Manicômio em SP recebia como pacientes: negros, mães solo e LGBTIQ+
O local chegou a abrigar mais de 18 mil pacientes, que eram vítimas de torturas. Além disso, o complexo não conseguia comportar a demanda de internos e muito menos dar a assistência médica necessária.
O Complexo Hospital do Juquery foi fundado em 18 de maio de 1898, em Franco da Rocha, na região metropolitana de São Paulo. Devido à localização afastada, o local abrigou milhares de pacientes com transtornos mentais, criminosos e até pessoas sem problema mental nenhum, mas indesejadas pela sociedade da época. Entre estas estavam mães solo, negros, pessoas LGBTQIA+ e até presos políticos.

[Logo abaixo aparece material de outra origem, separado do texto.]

(** * c2pa-c: the C++ wrapper around the C2PA foreign library

    A shallow embedding of the stream callbacks (c2pa_internal.hpp,
    c2pa_streams.cpp), of the signer trampoline (c2pa_signer.cpp) and of the
    handle-owning wrapper classes (c2pa_settings.cpp, c2pa_context.cpp,
    c2pa_builder.cpp, c2pa_reader.cpp, c2pa.hpp), with the properties of the
    specification stated over them.

    Conventions.  The target is LP64: [intptr_t], [int64_t] and
    [std::streamsize] are the same 64-bit signed type, so the casts between
    them are identities and their values are written in [Z]; the one
    unsigned-to-signed conversion of the code ([signer_passthrough]) is
    written out.  A pointer argument of a callback is represented by the
    memory it designates: [None] is [nullptr]. *)

From Stdlib Require Import ZArith Lia Bool List.
From stdpp Require Import base option list strings gmap.

Local Open Scope Z_scope.

(** ** A state monad for the callbacks *)

Definition St (S A : Type) : Type := S -> A * S.

Definition st_ret {S A} (a : A) : St S A := fun s => (a, s).

Definition st_bind {S A B} (c : St S A) (k : A -> St S B) : St S B :=
  fun s => let (a, s') := c s in k a s'.

Definition st_get {S} : St S S := fun s => (s, s).

Definition st_modify {S} (f : S -> S) : St S unit := fun s => (tt, f s).

Declare Scope st_scope.
Delimit Scope st_scope with st.
Notation "x <- c1 ;; c2" := (st_bind c1 (fun x => c2))
  (at level 100, c1 at next level, right associativity) : st_scope.
Notation "c1 ;;; c2" := (st_bind c1 (fun _ => c2))
  (at level 100, right associativity) : st_scope.

(** ** Result codes (c2pa.hpp) *)

Inductive OperationResult := Success | Error.

Definition OperationResult_int (r : OperationResult) : Z :=
  match r with Success => 0 | Error => -1 end.

Inductive StreamError := InvalidArgument | IoError | NoBufferSpace.

(** The enumerators are the platform's errno macros; the Linux values. *)
Definition EINVAL : Z := 22.
Definition EIO : Z := 5.
Definition ENOBUFS : Z := 105.
(** * Syscraws: lowering of the syntax tree ([ast.cpp])

    A shallow embedding of [src/ast.cpp]: the compilation context with its
    operator table, expression lowering ([translate], [translate_func]),
    statement lowering, [Stmt::run] and the debug dump, together with the
    parts of the type registry and of the IR that [ast.cpp] relies on. *)

From Stdlib Require Import ZArith String Ascii.
From Stdlib Require Import Floats.SpecFloat.
From stdpp Require Import base option list strings pretty.

#[local] Set Warnings "-register-all".

(** A C++ [double]: an IEEE 754 value given by its sign, mantissa and
    exponent. *)
Abbreviation double := spec_float.

(** ** Source positions *)

Module pos.
(** Modelled from the spec: [pos::Range] is declared outside [ast.cpp]
    ("an opaque span type attached to every node, used only for
    diagnostics").  A span is taken to be a pair of offsets. *)
Record Range := mkRange { first : nat; last : nat }.
End pos.

(** ** The type registry *)

Module type.

(** Modelled from the spec: the classes of [type.hpp] are declared outside
    [ast.cpp] ("Type - variants: Int, Bool, Float, Func(params, ret).
    Instances are interned").  A [const type::Type &] is modelled by the
    object it refers to.  The three primitive types are the registry's own
    members; a function type object carries the slot [id] of the registry it
    lives in, which is its identity. *)
Inductive Type_ :=
| Int
| Bool
| Float
| Fn (id : nat) (args : list Type_) (ret : Type_).

(** Modelled from the spec: [const type::Func &], a function type object,
    with the accessors [get_args] and [get_ret] that [ast.cpp] calls. *)
Record Func := mkFunc {
  func_id : nat;
  get_args : list Type_;
  get_ret : Type_
}.

(** The implicit conversion from [const Func &] to [const Type &]. *)
Definition upcast (f : Func) : Type_ :=
  Fn (func_id f) (get_args f) (get_ret f).

(** Addresses of type objects: [&t]. *)
Inductive Addr := AInt | ABool | AFloat | AFunc (id : nat).

Definition addr (t : Type_) : Addr :=
  match t with
  | Int => AInt
  | Bool => ABool
  | Float => AFloat
  | Fn id _ _ => AFunc id
  end.

#[global] Instance Addr_eq_dec : EqDecision Addr.
Proof. solve_decision. Defined.

(** The structure of a type, as the data model describes it: identities
    erased. *)
Inductive Shape :=
| SInt
| SBool
| SFloat
| SFunc (params : list Shape) (ret : Shape).

Fixpoint shape (t : Type_) : Shape :=
  match t with
  | Int => SInt
  | Bool => SBool
  | Float => SFloat
  | Fn _ args ret => SFunc (map shape args) (shape ret)
  end.

(** Modelled from the spec: the registry class behind [ctx.ty] is declared
    outside [ast.cpp].  Following the spec ("interns primitive and function
    types", "structural interning for function types: two function types
    with equal param sequences and equal return type are the same
    object"), it is an arena of function type objects; the slot of an
    object is its identity. *)
Record Registry := mkRegistry { funcs : list Func }.

Definition empty : Registry := mkRegistry [].

(** Modelled from the spec: [get_int()], [get_bool()] and [get_float()]
    ("each returns a stable reference to a canonical instance"). *)
Definition get_int (reg : Registry) : Type_ := Int.
Definition get_bool (reg : Registry) : Type_ := Bool.
Definition get_float (reg : Registry) : Type_ := Float.

(** The signature of [f] is made of the very objects [args] and [ret]. *)
Definition same_sig (args : list Type_) (ret : Type_) (f : Func) : Prop :=
  map addr (get_args f) = map addr args ∧ addr (get_ret f) = addr ret.

#[global] Instance same_sig_dec args ret f : Decision (same_sig args ret f).
Proof. unfold same_sig. apply _. Defined.

(** Modelled from the spec: [get_func(params, ret)] ("repeated calls with
    structurally-equal arguments must return the same instance"): the
    object of that signature when the arena holds one, a new object in the
    next free slot otherwise. *)
Definition get_func (args : list Type_) (ret : Type_) (reg : Registry)
  : Func * Registry :=
  match list_find (same_sig args ret) (funcs reg) with
  | Some (_, f) => (f, reg)
  | None =>
      let f := mkFunc (length (funcs reg)) args ret in
      (f, mkRegistry (funcs reg ++ [f]))
  end.

(** [t] is an object of the registry [reg]. *)
Definition interned (reg : Registry) (t : Type_) : Prop :=
  match t with
  | Int | Bool | Float => True
  | Fn id args ret => funcs reg !! id = Some (mkFunc id args ret)
  end.

(** The invariant of the arena. *)
Record wf (reg : Registry) : Prop := mkWf {
  wf_id : ∀ i f, funcs reg !! i = Some f → func_id f = i;
  wf_closed : ∀ i f, funcs reg !! i = Some f →
    Forall (interned reg) (get_args f) ∧ interned reg (get_ret f);
  wf_unique : ∀ i j f g,
    funcs reg !! i = Some f → funcs reg !! j = Some g →
    same_sig (get_args f) (get_ret f) g → i = j
}.

(** Registries obtained from the empty one by requests for objects the
    registry already owns. *)
Inductive reachable : Registry → Prop :=
| reachable_empty : reachable empty
| reachable_get_func reg args ret :
    reachable reg →
    Forall (interned reg) args → interned reg ret →
    reachable (get_func args ret reg).2.

(** [reg'] still holds every object of [reg], at the same slot. *)
Definition extends (reg reg' : Registry) : Prop :=
  funcs reg `prefix_of` funcs reg'.

End type.

(** ** The intermediate representation *)

Module ir.

(** The IR classes that [ast.cpp] instantiates ([ir::IAdd], [ir::FAdd],
    [ir::IEq], [ir::Imm], [ir::Call], [ir::ExprStmt], [ir::FuncDef]) and
    [ir::Env], [invoke] and [ir::print] are declared outside [ast.cpp].
    They are given the shape the spec describes: expression trees made of
    immediates and calls, statement nodes linked to their continuation, and
    functions made of an entry node and a slot count. *)

(** Modelled from the spec: the native operations held by the operator
    table ("integer-add, float-add, integer-equal"). *)
Inductive Native := IAdd | FAdd | IEq.

(** Modelled from the spec: what an [ir::Imm] can carry and what an
    invocation yields ("immediate constants (integers, floats, function
    references)"). *)
Inductive Value :=
| VUnit
| VInt (z : Z)
| VBool (b : bool)
| VFloat (f : double)
| VFunc (f : Native).
(** List of GPU operations available (from src/gpu/ops/) *)
Definition GPU_OPS : gset string :=
  list_to_set
  [ "canny"; "sobel"; "scharr"; "laplacian";
    "gaussian_blur"; "box_blur"; "median_blur"; "bilateral_filter"; "filter2d";
    "erode"; "dilate";
    "resize"; "flip"; "rotate"; "warp_affine"; "warp_perspective";
    "threshold"; "adaptive_threshold";
    "rgb_to_gray"; "rgb_to_hsv"; "rgb_to_lab"; "rgb_to_ycrcb";
    "hsv_to_rgb"; "lab_to_rgb"; "ycrcb_to_rgb";
    "add"; "subtract"; "multiply"; "add_weighted"; "absdiff";
    "bitwise_and"; "bitwise_or"; "bitwise_xor"; "bitwise_not";
    "min"; "max"; "convert_scale"; "normalize"; "in_range";
    "pyrdown"; "pyrup"; "remap"; "lut";
    "split"; "merge";
    "exp"; "log"; "sqrt"; "pow";
    "equalize_hist"; "integral_image"; "distance_transform";
    "gradient_magnitude" ].

(** [op_name.replace('_wasm', '').replace('_async', '')] *)
Definition base_name (op_name : string) : string :=
  string_of_list_ascii
    (replace (txt "_async") [] (replace (txt "_wasm") [] (txt op_name))).

(** Check if operation likely has GPU support based on common patterns *)
Definition has_gpu_support (op_name : string) : bool :=
  bool_decide (base_name op_name ∈ GPU_OPS).

(** Convert WASM function name to GPU function name *)
Definition get_gpu_function_name (op_name : string) : string :=
  string_of_list_ascii (replace (txt "_wasm") [] (txt op_name) ++ txt "_gpu_async").

Inductive LookupError : Type := UnknownOperation.

(** The backends an operation resolves to. *)
Inductive Backends : Type := HostOnly | HostAndGpu.

(** The capability lookup as a call that could fail.  [has_gpu_support]
    is the only lookup there is: it raises nothing, and whatever is not in
    [GPU_OPS] has no GPU support. *)
Definition lookup (op_name : string) : LookupError + Backends :=
  inr (if has_gpu_support op_name then HostAndGpu else HostOnly).

End Migrate.

(** ** Kernel invocations over the word-packed buffer

    No kernel launch code is at hand either.  An invocation is modelled
    from the dispatch rule of the buffer contract: invocation [g] handles
    pixel-channel-group [g], the four consecutive bytes [4g .. 4g+3].  A
    [write_byte] is not atomic: it is a load of the word into a register
    of the invocation followed by a store, and the loads and stores of
    concurrently scheduled invocations interleave in any order. *)

Module Kernel.
Import ByteBuffer.
Local Open Scope Z_scope.

(** Modelled from the spec: the memory operations of a kernel body, which
    touches the buffer through [read_byte] and [write_byte] only. *)
Inductive MicroOp : Type :=
| Load (w : Z)                   (* register := buffer[w] *)
| Store (w offset value : Z).    (* buffer[w] := register with one byte replaced *)

Record Thread : Type := mkThread {
  reg : Z;
  pc : list MicroOp
}.

(** Modelled from the spec: the effect of one memory operation on the
    buffer and on the register of the invocation performing it. *)
Definition exec_op (op : MicroOp) (buffer : list Z) (r : Z) : list Z * Z :=
  match op with
  | Load w => (buffer, load_word buffer w)
  | Store w offset value => (store_word buffer w (replace_byte r offset value), r)
  end.

(** Modelled from the spec: the read-modify-write of one [write_byte],
    as the two memory operations it consists of. *)
Definition write_byte_ops (byte_index value : Z) : list MicroOp :=
  [ Load (word_index byte_index);
    Store (word_index byte_index) (byte_offset byte_index) value ].

(** Modelled from the spec: the bytes invocation [g] owns, the four
    consecutive channel bytes of pixel-channel-group [g]. *)
Definition owned_bytes (g : Z) : list Z := [4 * g; 4 * g + 1; 4 * g + 2; 4 * g + 3].

(** Modelled from the spec: the body of invocation [g] of a kernel
    launch: one [write_byte] per owned byte, in order, with the given
    values. *)
Definition invocation_ops (g : Z) (values : list Z) : list MicroOp :=
  concat (zip_with write_byte_ops (owned_bytes g) values).

(** The same invocation run on its own, with whole [write_byte] calls. *)
Definition run_invocation (buffer : list Z) (g : Z) (values : list Z) : list Z :=
  foldl (fun b iv => write_byte b (fst iv) (snd iv)) buffer
        (zip (owned_bytes g) values).

(** The word indices a list of memory operations stores to. *)
Definition written_words (ops : list MicroOp) : list Z :=
  omap (fun op => match op with Store w _ _ => Some w | Load _ => None end) ops.

(** Two invocations in flight over one buffer. *)
Record System : Type := mkSystem {
  buffer : list Z;
  first : Thread;
  second : Thread
}.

O fato indica que, na época, internar em manicômios pessoas indesejadas pela sociedade do Brasil na época, era uma prática bastante utilizada. O Hospital Colônia , no município de Barbacena em Minas Gerais, também tinha casos de pessoas desses grupos sociais como pacientes, sendo comparado a um campo de concentração.
O espaço, que um dia já foi considerado um dos maiores hospitais psiquiátricos do Brasil, hoje em dia é cercado de lembranças assustadoras.
O local chegou a abrigar mais de 18 mil pacientes que eram vítimas de torturas. Além disso, o complexo não conseguia comportar a demanda de internos e muito menos dar a assistência médica necessária. O local era tão insalubre que criminosos e pacientes mentais conviviam juntos. Somente mais tarde, o diretor Antônio Carlos Pacheco e Silva, fundou o Manicômio Judiciário, integrado a esse complexo.
De acordo com o ex-funcionário José da Conceição e um dos escritores do livro “Cinzas do Juquery: Os horrores no maior hospital psiquiátrico do Brasil”, os recursos básicos para o atendimento eram precários e os pacientes eram abandonados sem perspectiva, tido apenas como números. Além disso, ficavam largados na beira dos muros do complexo durante dias.
“Era uma tortura. No campo em que os pacientes entravam, muitos chegavam sem nenhuma identidade e sem logística, bastava qualquer pretexto. Eram chamados de ignorado um, ignorado dois, ignorado três e por aí vai. Então se tornou mesmo — pode-se dizer — um campo de concentração”, disse José da Conceição.
Segundo o jornalista e escritor, Daniel Navarro Sonim: “O projeto tinha a finalidade de segregar, separar e manter distante da capital de São Paulo, pessoas que eram consideradas fora dos padrões, tanto que o primeiro nome era Asilo de Alienados do Juquery. Alienados eram pessoas alheias à realidade, que fogem dos padrões, que na época, pensando por um viés mais econômico, elas não serviriam nem para trabalhar na lavoura do café e na indústria”, disse ele.
Ainda segundo o autor, mulheres que fugiam dos padrões e eram consideradas “histéricas”, mães solteiras, pessoas LGBTQIA+, inimigas políticas do Estado e até mesmo negros, eram enviados para o Juquery.
“À medida que a cidade crescia, essa população de ‘indivíduos indesejados’ aumentava também. Então se via a necessidade de criar uma instituição que acolhesse as pessoas alheias a essa realidade em algum lugar. E na verdade, quanto mais longe melhor”, afirmou o jornalista.
O Juquery funcionou até o começo de 2021, restando apenas o Manicômio Judiciário que foi renomeado de Hospital de Custódia e Tratamento Psiquiátrico Professor André Teixeira Lima.